MAGISTRATE JUDGE'S EXPLANATION OF PROCEDURAL RIGHTS AND RESPONSIBILITIES FOLLOWING RECOMMENDATION AND FINDINGS CONCERNING NEED FOR TRANSCRIPT
1. Objection . Any party who objects to this recommendation or anything in it must, within ten days of the date of service of this document, file specific written objections with the clerk of court. Failure to do so will bar a de novo determination by the district judge of anything in the recommendation and will bar an attack, on appeal, of the factual findings of the magistrate judge. See 28 U.S.C. § 636(b)(1)(c); Lewis v. Smith , 855 F.2d 736, 738 (11th Cir. 1988); Nettles v. Wainwright , 677 F.2d 404 (5th Cir. Unit B, 1982) (en banc). The procedure for challenging the findings and recommendations of the magistrate judge is set out in more detail in SD ALA LR 72.4 (June 1, 1997), which provides that:
A party may object to a recommendation entered by a magistrate judge in a dispositive matter, that is, a matter excepted by 28 U.S.C. § 636(b)(1)(A), by filing a "Statement of Objection to Magistrate Judge's Recommendation" within ten days after being served with a copy of the recommendation, unless a different time is established by order. The statement of objection shall specify those portions of the recommendation to which objection is made and the basis for the objection. The objecting party shall submit to the district judge, at the time of filing the objection, a brief setting forth the party's arguments that the magistrate judge's recommendation should be reviewed de novo and a different disposition made. It is insufficient to submit only a copy of the original brief submitted to the magistrate judge, although a copy of the original brief may be submitted or referred to and incorporated into the brief in support of the objection. Failure to submit a brief in support of the objection may be deemed an abandonment of the objection.

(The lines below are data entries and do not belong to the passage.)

(** Well-formed options are read back as they were written, those of a section together. *)
Theorem Deserialize_Serialize opts : Forall (λ o, option_ok o = true) opts → Deserialize (Serialize opts) = Ok (regroup opts).
Proof.
  intros Hf. destruct (Deserialize_ends (Serialize opts)) as (r & Hr & ->). unfold Serialize, regroup in *.
  destruct (seen_sections [] opts) as [|sect sects] eqn:E; [vm_compute in Hr; by injection Hr|]. rewrite <- E in *.
  destruct (goes_sections opts (seen_sections [] opts) Hf) with (st := lexNextSection) as [sec Hgo]; [|by rewrite E|by left|].
  { apply Forall_forall. intros s (o & Ho & <-)%seen_sections_elem. rewrite Forall_forall in Hf. by apply option_ok_section, Hf. }
  destruct (Hgo 0 [] ltac:(lia)) as (k & n' & Hn' & Hlex). destruct n'; [|cbn in Hn'; lia].
  eapply lex_deterministic; [exact Hr|]. rewrite (Hlex 1). cbn [lex lex_step app].
  replace (line_too_long (mkReader "" 0)) with false; [cbn; by rewrite app_nil_r|].
  symmetry. unfold line_too_long. cbn [rd_buffered]. rewrite bool_decide_eq_false_2; [done|]. pose proof line_max_pos. lia.
Qed.

(** ** Grouping *)

(** The options of the given sections, one section after the other. *)
Definition groups (opts : list UnitOption) (sects : list string) : list UnitOption :=
  concat ((λ sect, filter (λ o, o.(Section_) = sect) opts) <$> sects).

Lemma seen_sections_spec opts : ∀ seen,
  NoDup (seen_sections seen opts) ∧
  ∀ s, s ∈ seen_sections seen opts ↔ s ∉ seen ∧ ∃ o, o ∈ opts ∧ o.(Section_) = s.
Proof.
  induction opts as [|o opts IH]; intros seen; cbn.
  { split; [constructor|]. intros s. rewrite elem_of_nil. split; [done|]. by intros (_ & o & ?%elem_of_nil & _). }
  setoid_rewrite elem_of_cons. case_decide as Hs.
  - destruct (IH seen) as [Hnd Hel]. split; [done|]. intros s. rewrite Hel. naive_solver.
  - destruct (IH (Section_ o :: seen)) as [Hnd Hel]. split.
    + constructor; [|done]. rewrite Hel. set_solver.
    + intros s. rewrite elem_of_cons, Hel, elem_of_cons. destruct (decide (s = Section_ o)); naive_solver.
Qed.

Lemma seen_sections_known seen l rest s :
  Forall (λ o, o.(Section_) = s) l → s ∈ seen → seen_sections seen (l ++ rest) = seen_sections seen rest.
Proof. induction 1 as [|o l Ho _ IH]; intros Hs; [done|]. cbn. rewrite decide_True by (by rewrite Ho). by apply IH. Qed.

Lemma seen_sections_groups opts sects : ∀ seen,
  NoDup sects → (∀ s, s ∈ sects → s ∉ seen ∧ ∃ o, o ∈ opts ∧ o.(Section_) = s) →
  seen_sections seen (groups opts sects) = sects.
Proof.
  induction sects as [|s sects IH]; intros seen Hnd Hs; [done|]. apply NoDup_cons in Hnd as [Hn Hnd]. unfold groups.
  rewrite fmap_cons. cbn [concat]. fold (groups opts sects). destruct (Hs s ltac:(left)) as (Hseen & o & Ho & Hos).
  assert (Forall (λ o, o.(Section_) = s) (filter (λ o, Section_ o = s) opts)) as Hall
    by (apply Forall_forall; by intros o' [? _]%list_elem_of_filter).
  assert (o ∈ filter (λ o, Section_ o = s) opts) as Hin by by apply list_elem_of_filter.
  destruct (filter _ opts) as [|o1 l]; [by apply elem_of_nil in Hin|]. apply Forall_cons in Hall as [Ho1 Hall].
  cbn. rewrite decide_False by (by rewrite Ho1). rewrite Ho1, (seen_sections_known _ _ _ s) by (done || left). f_equal.
  apply IH; [done|]. intros s' Hs'. destruct (Hs s' ltac:(by right)) as [Hns Hex]. split; [|done].
  intros [->|?]%elem_of_cons; done.
Qed.

Lemma filter_none {A} (P : A → Prop) `{∀ x, Decision (P x)} l : (∀ x, x ∈ l → ¬ P x) → filter P l = [].
Proof.
  induction l as [|x l IH]; intros Hl; [done|]. rewrite filter_cons_False by (apply Hl; left).
  apply IH. intros y Hy. apply Hl. by right.
Qed.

A magistrate judge's recommendation cannot be appealed to a Court of Appeals; only the district judge's order or judgment can be appealed.
2. Transcript (applicable where proceedings tape recorded) . Pursuant to 28 U.S.C. § 1915 and Fed.R.Civ.P. 72(b), the magistrate judge finds that the tapes and original records in this action are adequate for purposes of review. Any party planning to object to this recommendation, but unable to pay the fee for a transcript, is advised that a judicial determination that transcription is necessary is required before the United States will pay the cost of the transcript.